Dal clarinetto ai campi coltivati a Feltre: Caneve ora punta a un vigneto resistente
Piace pensare a lui come a un novello Dioniso che nutre la natura di sudore e “arte delle Muse”: Antonio Caneve, classe 1998, nato cresciuto a Feltre, laureato al Conservatorio in clarinetto che suona in prestigiosi teatri in Italia e all’estero, per il futuro guarda alla sua terra. A Vellai coltiva ortaggi a chilometro zero e pensa a far attecchire un vigneto Piwi, quelli che si mantengono sani con una spruzzata di verderame come ai vecchi tempi, senza fitofarmaci.
«L’agricoltura deve essere un’arma contro lo spopolamento della Provincia di Belluno». Di questo è convinto Antonio Caneve.

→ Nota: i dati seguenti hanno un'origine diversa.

(* ===== verification/Icmpd.v ===== *)
(** * The ICMP daemon

    Model of src/UNPLearning/unpv13e/icmpd: icmpd.c, readable_listen.c,
    readable_conn.c, readable_v4.c, readable_v6.c and the client's dg_cli() of
    dgcli01.c, with lib/read_fd.c.  A round of the daemon's loop is a function of its
    tables and of what the kernel answers.  The packet buffers of readable_v4() and
    readable_v6() are local: what lies behind the message is what was on the stack,
    a parameter. *)

From S2P Require Import Prelude CString InetAddr SockAddr Icmp Traced SelectServer.

Definition MAXLINE : nat := 4096.
Definition EHOSTUNREACH : Z := 113.
Definition ECONNREFUSED : Z := 111.
Definition EMSGSIZE_ : Z := 90.

(** ** read_fd *)

Definition SOL_SOCKET : Z := 1.
Definition SCM_RIGHTS : Z := 1.
Definition CMSG_LEN_INT : Z := 20.

Record cmsg := Cmsg { cmsg_len : Z; cmsg_level : Z; cmsg_type : Z; cmsg_data : Z }.

(** recvmsg(): an error, or the number of bytes and the first control message. *)
Inductive recvmsg_result := MError (e : errno) | MGot (n : Z) (c : option cmsg).

(** The result and the new value of [*recvfd], which keeps [old] at the end of file.
    [Fail]: recvmsg() failed. *)
Definition read_fd (r : recvmsg_result) (old : Z) : outcome (Z * Z) :=
  match r with
  | MError e => Fail e
  | MGot n c =>
      if n <=? 0 then Ret (n, old) else
      match c with
      | Some c =>
          if cmsg_len c =? CMSG_LEN_INT then
            if negb (cmsg_level c =? SOL_SOCKET) then Exit 1
            else if negb (cmsg_type c =? SCM_RIGHTS) then Exit 1
            else Ret (n, cmsg_data c)
          else Ret (n, -1)
      | None => Ret (n, -1)
      end
  end.

(** What write_fd() passes; the receiving kernel replaces the descriptor. *)
Definition write_fd (sendfd : Z) : cmsg := Cmsg CMSG_LEN_INT SOL_SOCKET SCM_RIGHTS sendfd.

(** ** The daemon *)

Record icmpd_err := IcmpdErr {
  icmpd_errno : Z; icmpd_type : Z; icmpd_code : Z; icmpd_len : Z; icmpd_dest : sockaddr }.

Record client := Client { connfd : Z; family_ : family; lport : Z }.

Record state := St { clients : list client; allset : gset Z; maxi : Z; maxfd : Z; nready : Z }.

(** What the daemon does that others see. *)
Inductive event :=
| Accepted (fd : Z)
| Passed (fd : Z)                      (* a descriptor received from a client *)
| Closed (fd : Z)
| Answered (fd : Z) (ok : bool)
| ToClient (fd : Z) (err : icmpd_err).

Record answers := Answers {
  a_select : gset Z + errno;
  a_accept : Z + errno;
  a_recvmsg : Z -> recvmsg_result;
  a_getsockname : Z -> option sockaddr;
  a_bind : Z -> sockaddr -> bool;
  a_boundname : Z -> option sockaddr;   (* getsockname() after the bind() *)
  a_recv4 : list Z + errno;
  a_recv6 : list Z + errno;
  a_write : Z -> bool }.

Definition lift_e {A} (o : option A) : traced event A :=
  match o with Some a => done_with a | None => Abort end.
Definition quit {A} : traced event A := Exit 1.

Definition set_nready (s : state) (n : Z) : state := St (clients s) (allset s) (maxi s) (maxfd s) n.
Definition set_client (s : state) (i : nat) (c : client) : state :=
  St (<[i := c]> (clients s)) (allset s) (maxi s) (maxfd s) (nready s).

Section Daemon.
Context (be : bool) (SETSIZE : nat) (fd4 fd6 listenfd : Z).
Context (stack4 stack6 : list Z).
Open Scope traced_scope.

Definition init : state :=
  St (replicate SETSIZE (Client (-1) AF_UNSPEC 0)) ({[fd4]} ∪ {[fd6]} ∪ {[listenfd]}) (-1) (Z.max (Z.max fd4 fd6) listenfd) 0.

(** [return(--nready)] *)
Definition return_nready (s : state) : traced event (Z * state) :=
  done_with (nready s - 1, set_nready s (nready s - 1)).

Definition readable_listen (a : answers) (s : state) : traced event (Z * state) :=
  match a_accept a with
  | inr _ => quit
  | inl fd =>
      emit [Accepted fd];;
      match index_of (fun c => c <? 0) (map connfd (clients s)) with
      | None => emit [Closed fd];; return_nready s
      | Some i =>
          c ⇐ lift_e (clients s !! i);
          all ⇐ lift_e (FD_SET fd (allset s));
          return_nready (St (<[i := Client fd (family_ c) (lport c)]> (clients s)) all
            (if Z.of_nat i >? maxi s then Z.of_nat i else maxi s)
            (if fd >? maxfd s then fd else maxfd s) (nready s))
      end
  end.

(** The labels clienterr and clientdone. *)
Definition clientdone (s : state) (i : nat) (unixfd recvfd : Z) : traced event (Z * state) :=
  emit (Closed unixfd :: (if 0 <=? recvfd then [Closed recvfd] else []));;
  c ⇐ lift_e (clients s !! i);
  return_nready (St (<[i := Client (-1) (family_ c) (lport c)]> (clients s)) (allset s ∖ {[unixfd]}) (maxi s) (maxfd s) (nready s)).

Definition clienterr (a : answers) (s : state) (i : nat) (unixfd recvfd : Z) : traced event (Z * state) :=
  if negb (a_write a unixfd) then quit else
  emit [Answered unixfd false];; clientdone s i unixfd recvfd.

(** Lines 34 to 40: the port, or the ephemeral port that is bound now, and whether
    there is one. *)
Definition client_port (a : answers) (recvfd : Z) (ss : sockaddr) : traced event (family * Z * bool) :=
  f ⇐ lift_e (sa_family be ss);
  p ⇐ lift_e (sock_get_port be ss);
  if p =? 0 then
    p' ⇐ lift_e (sock_bind_wild be (a_bind a recvfd) (a_boundname a recvfd) f);
    done_with (f, p', negb (p' <=? 0))
  else done_with (f, p, true).

Definition readable_conn (a : answers) (i : nat) (s : state) : traced event (Z * state) :=
  c ⇐ lift_e (clients s !! i);
  let unixfd := connfd c in
  match read_fd (a_recvmsg a unixfd) (-1) with
  | Fail _ => quit
  | Exit code => Exit code | Abort => Abort | Blocked => Blocked
  | Ret (n, recvfd) =>
      emit (if 0 <=? recvfd then [Passed recvfd] else []);;
      if n =? 0 then clientdone s i unixfd recvfd
      else if recvfd <? 0 then clienterr a s i unixfd recvfd
      else
        match a_getsockname a recvfd with
        | None => clienterr a s i unixfd recvfd
        | Some ss =>
            fp ⇐ client_port a recvfd ss;
            let '(f, p, has_port) := fp in
            let s := set_client s i (Client unixfd f p) in
            if negb has_port then clienterr a s i unixfd recvfd
            else if negb (a_write a unixfd) then quit
            else emit [Answered unixfd true; Closed recvfd];; return_nready s
        end
  end.

(** The loop over the clients, lines 56 to 85 of readable_v4.c and 59 to 87 of
    readable_v6.c: [cl] holds the clients with indices up to [maxi]. *)
Fixpoint deliver (a : answers) (f : family) (sport : Z) (err : icmpd_err) (cl : list client) : traced event unit :=
  match cl with
  | [] => done_with tt
  | c :: cl' =>
      if (0 <=? connfd c) && bool_decide (family_ c = f) && (lport c =? sport) then
        if negb (a_write a (connfd c)) then quit
        else emit [ToClient (connfd c) err];; deliver a f sport err cl'
      else deliver a f sport err cl'
  end.

Definition in_use (s : state) : list client := take (Z.to_nat (maxi s + 1)) (clients s).

Definition errno_v4 (ty code : Z) : Z :=
  if ty =? ICMP_UNREACH then
    if code =? ICMP_UNREACH_PORT then ECONNREFUSED
    else if code =? ICMP_UNREACH_NEEDFRAG then EMSGSIZE_ else EHOSTUNREACH
  else EHOSTUNREACH.
Lemma proc_work p b s s' : inv s -> run s = Main p -> main_step b p s = Some s' -> (work s' < work s)%nat.
Proof.
  intros I Er E. unfold inv in I. rewrite Er in I. destruct I as [q K].
  destruct K as [K1 K2 K3 K4 K5 K6 K7 K8 K9 K10 K11 K12]. rewrite Er in K11.
  assert (Hq : needs_one p = true -> (1 <= length q)%nat) by (intros Hp; apply K10 in Hp; destruct q; simpl; [done|lia]).
  clear K1 K2 K3 K7 K8 K9 K10 K12. unfold work. rewrite Er. unfold live, signalled.
  destruct p; simpl in E, Hq, K5; try (injection E as <-); simpl; try lia.
  - destruct b; simpl; lia.
  - destruct b; simpl; lia.
  - case_decide; simpl; lia.
  - done.
  - destruct b; [|injection E as <-; simpl; lia]. destruct (dg s !! iget s); [|done]. injection E as <-. simpl. lia.
Qed.

Lemma handler_work n p b s s' : inv s -> run s = Handler n p -> handler_step b n p s = Some s' -> (work s' < work s)%nat.
Proof.
  intros I Er E. unfold inv in I. rewrite Er in I. destruct I as [q K].
  destruct K as [K1 K2 K3 K4 K5 K6 K7 K8 K9 K10 K11 (F1 & _)]. rewrite Er in K11. destruct K11 as (_ & Hu & _).
  clear K1 K2 K3 K7 K8 K9 K10. unfold work. rewrite Er. unfold live, signalled. unfold handler_step in E.
  case_decide; [injection E as <-; simpl; lia|]. destruct b; [|injection E as <-; simpl; lia]. simpl in E.
  destruct (sockq s) as [|[d from] sq].
  - destruct (nbio (sg s)); [|done]. destruct (cntread s !! n); [|done]. injection E as <-. simpl. destruct p; simpl in *; try done; lia.
  - destruct (dg s !! iput s); [|done]. injection E as <-. simpl. lia.
Qed.

Lemma quiet_work c l s s' : inv s -> quiet c -> run_on (c :: l) s = Some s' ->
  exists s1, inv s1 /\ (work s1 < work s)%nat /\ run_on l s1 = Some s'.
Proof.
  intros I Hc E. destruct c as [| |d]; [| |done]; simpl in E.
  - destruct (proc_step true s) as [s1|] eqn:E1; [|done]. exists s1. split; [eapply sig_inv_step; [done|by eapply step_proc]|].
    split; [|done]. unfold proc_step in E1. destruct (run s) eqn:Er; try done; [by eapply proc_work|by eapply handler_work].
  - destruct (deliver s) as [s1|] eqn:E1; [|done]. exists s1. split; [eapply sig_inv_step; [done|by apply step_signal]|].
    split; [|done]. unfold deliver in E1. unfold work. destruct (run s) eqn:Er; try done.
    destruct (pending (sg s)) eqn:Ep; [|done]. simpl in E1. destruct (unmasked p (sg s)); [|done]. injection E1 as <-. simpl.
    unfold live, signalled. rewrite Ep. simpl. lia.
Qed.

Lemma quiet_bound l s s' : inv s -> Forall quiet l -> run_on l s = Some s' -> (length l + work s' <= work s)%nat.
Proof.
  revert s. induction l as [|c l IH]; intros s I Hl E; [simpl in E; injection E as ->; simpl; lia|].
  apply Forall_cons in Hl as [Hc Hl]. destruct (quiet_work _ _ _ _ I Hc E) as (s1 & I1 & Hw & E1).
  specialize (IH _ I1 Hl E1). simpl. lia.
Qed.

Lemma run_on_app l l' s : run_on (l ++ l') s = run_on l s ≫= run_on l'.
Proof.
  revert s. induction l as [|[| |d] l IH]; intros s; simpl; [done| | |apply IH].
  - destruct (proc_step true s); [apply IH|done].
  - destruct (deliver s); [apply IH|done].
Qed.

(** recvfrom() waits in the handler: the socket is empty, and blocking still. *)
Definition handler_waits (s : state) : Prop :=
  exists n, run s = Handler n PNbio /\ nbio (sg s) = false /\ sockq s = [] /\ (nqueue s < QSIZE)%nat.

(** A process that is not waiting and has not ended can go on: no index leaves an
    array. *)
Lemma can_go b p s q : ok p s q -> pc_of (run s) = Some p -> run s <> Main PSleep -> is_Some (proc_step b s) \/ handler_waits s.
Proof.
  intros [K1 K2 [K3 K3'] K4 K5 K6 K7 K8 K9 K10 K11 (F1 & F2 & F3 & F4 & F5)] Hp Hn. unfold proc_step.
  destruct (run s) as [p'|n p'| |] eqn:Er; simpl in Hp; try done; injection Hp as ->.
  - left. destruct p; simpl; try done; try (by eexists). destruct b; [|by eexists].
    destruct (lookup_lt_is_Some_2 (dg s) (iget s)) as [d ->]; [lia|]. by eexists.
  - destruct K11 as (Hm & Hu & Ha). unfold handler_step. case_decide; [left; by eexists|]. destruct b; [|left; by eexists]. simpl.
    destruct (sockq s) as [|[d from] sq] eqn:Eq.
    + destruct (nbio (sg s)) eqn:Eb.
      * left. destruct (lookup_lt_is_Some_2 (cntread s) n) as [c ->]; [lia|]. by eexists.
      * destruct p; try done. right. exists n. split_and!; try done. lia.
    + left. destruct (lookup_lt_is_Some_2 (dg s) (iput s)) as [c ->]; [|by eexists].
      rewrite K1, K7. apply idx_lt; [done|]. lia.
Qed.

Definition waits (s : state) : Prop := proc_step true s = None /\ deliver s = None.

Lemma proc_arrived b s s' : proc_step b s = Some s' -> arrived s' = arrived s.
Proof.
  unfold proc_step. destruct (run s) as [p|n p| |]; try done.
  - destruct p, b; simpl; try destruct (dg s !! iget s); simpl; intros E; try done; by simplify_eq.
  - unfold handler_step. case_decide; [intros E; by injection E as <-|]. destruct b; simpl; [|intros E; by injection E as <-].
    destruct (sockq s) as [|[d from] q].
    + destruct (nbio (sg s)); [|done]. destruct (cntread s !! n); [intros E; by injection E as <-|done].
    + destruct (dg s !! iput s); [intros E; by injection E as <-|done].
Qed.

Che racconta: «L’anno scorso io e la mia famiglia abbiamo deciso di aprire una azienda agricola nei terreni vicino casa, a Vellai, dove sono nato e cresciuto. Stiamo recuperando dei terreni che per la maggior parte erano abbandonati e trascurati. Fino solo a 15 anni fa, quando ero bambino, tutta la riva era ben curata. Adesso, man mano che gli anziani abbandonano le attività agricole, il bosco avanza sempre di più».
Cosa coltivate?
«Il primo anno abbiamo piantato principalmente verdure, in totale un ettaro qui a Vellai: zucche, zucchine, patate, cappucci, cipolle, piselli, verze. Un po’ di tutto. La maggior parte del prodotto lo conferiamo alla “Cooperativa La Fiorita” per i propri punti vendita di Busche e Trichiana. Mi ha stupito l’attenzione e la richiesta dei clienti. Vendiamo tutto, ma proprio tutto quello che produciamo, non si spreca niente. C’è grande attenzione ai prodotti naturali e locali, buoni e sani, ma i produttori sono pochi».
… e i giovani ancora meno:
«Senza il supporto della mia famiglia probabilmente non lo avrei fatto. La burocrazia spesso è opprimente. Sicuramente l’attrattività che hanno le fabbriche per i giovani è alta, ma le alternative e i contributi ci sono, poi sicuramente serve una grande passione. In cambio però si hanno belle soddisfazioni, un lavoro sano e all’aria aperta e si può far mangiare a tutti un cibo sano e giusto oltre che ecologico».
E i progetti futuri?
«Oltre agli ortaggi, che coltiviamo nella parte in piano dell’appezzamento, pianteremo vigneto sulle rive più pendenti e difficili da coltivare. Ho sempre avuto una passione per il mondo del vino e sono convinto che anche il Feltrino possa dire la sua. Basta guardare la storia locale, osservare vecchie foto o parlare con gli anziani. Anche qui a Vellai sulle rive i vigneti non mancavano, come a Fonzaso, Agana, Mugnai o Arsiè. Poi negli anni ‘60 è stato tutto abbandonato in favore dell’allevamento, che però non valorizza i terreni marginali».
Sapete già che varietà pianterete?
«Dal 2018 ho iniziato a sperimentare con le varietà resistenti alle malattie, le cosiddette Piwi,qui nel terreno vicino casa. Col 90 per cento in meno di trattamenti rispetto ad un vigneto tradizionale o a un normale frutteto, praticamente come i nostri nonni, con 2 o 3 trattamenti naturali con verderame e zolfo, l’uva arriva sana a fine stagione. Ho visto che quelle che meglio si adattano sono i Pinot resistenti».
Con le varietà resistenti quindi sarete certificati Bio?
«Col tempo spero di diventarlo, ma il percorso è lungo. In realtà le varietà piwi sono super-bio, nel senso che in molti vigneti bio si fanno comunque più di 20 trattamenti all’anno, cosa folle secondo me, dal momento che queste nuove varietà frutto di selezione ti permettono di farne solo due. La riva è comunque soggetta al controllo delle Belle Arti; quindi, prevediamo di usare solo pali in legno, fili in corten e di creare un paesaggio equilibrato col contesto, anche tramite l’integrazione con piante da frutto, come si faceva una volta. Verranno anche ripristinati i vecchi terrazzamenti di cui ormai rimangono poche tracce, ma che una volta erano essenziali per rendere coltivabili anche i terreni più impervi».
Imparare dal passato per guardare al futuro quindi?
«Esattamente. In un periodo di cambiamenti climatici, emigrazione di giovani (mio fratello lavora a Londra per esempio e anche io, se non si fosse messo di mezzo il Covid, sarei rimasto all’estero), sicuramente imparare dal passato può aiutare, insieme comunque con le nuove tecnologie e possibilità che oggi abbiamo a disposizione.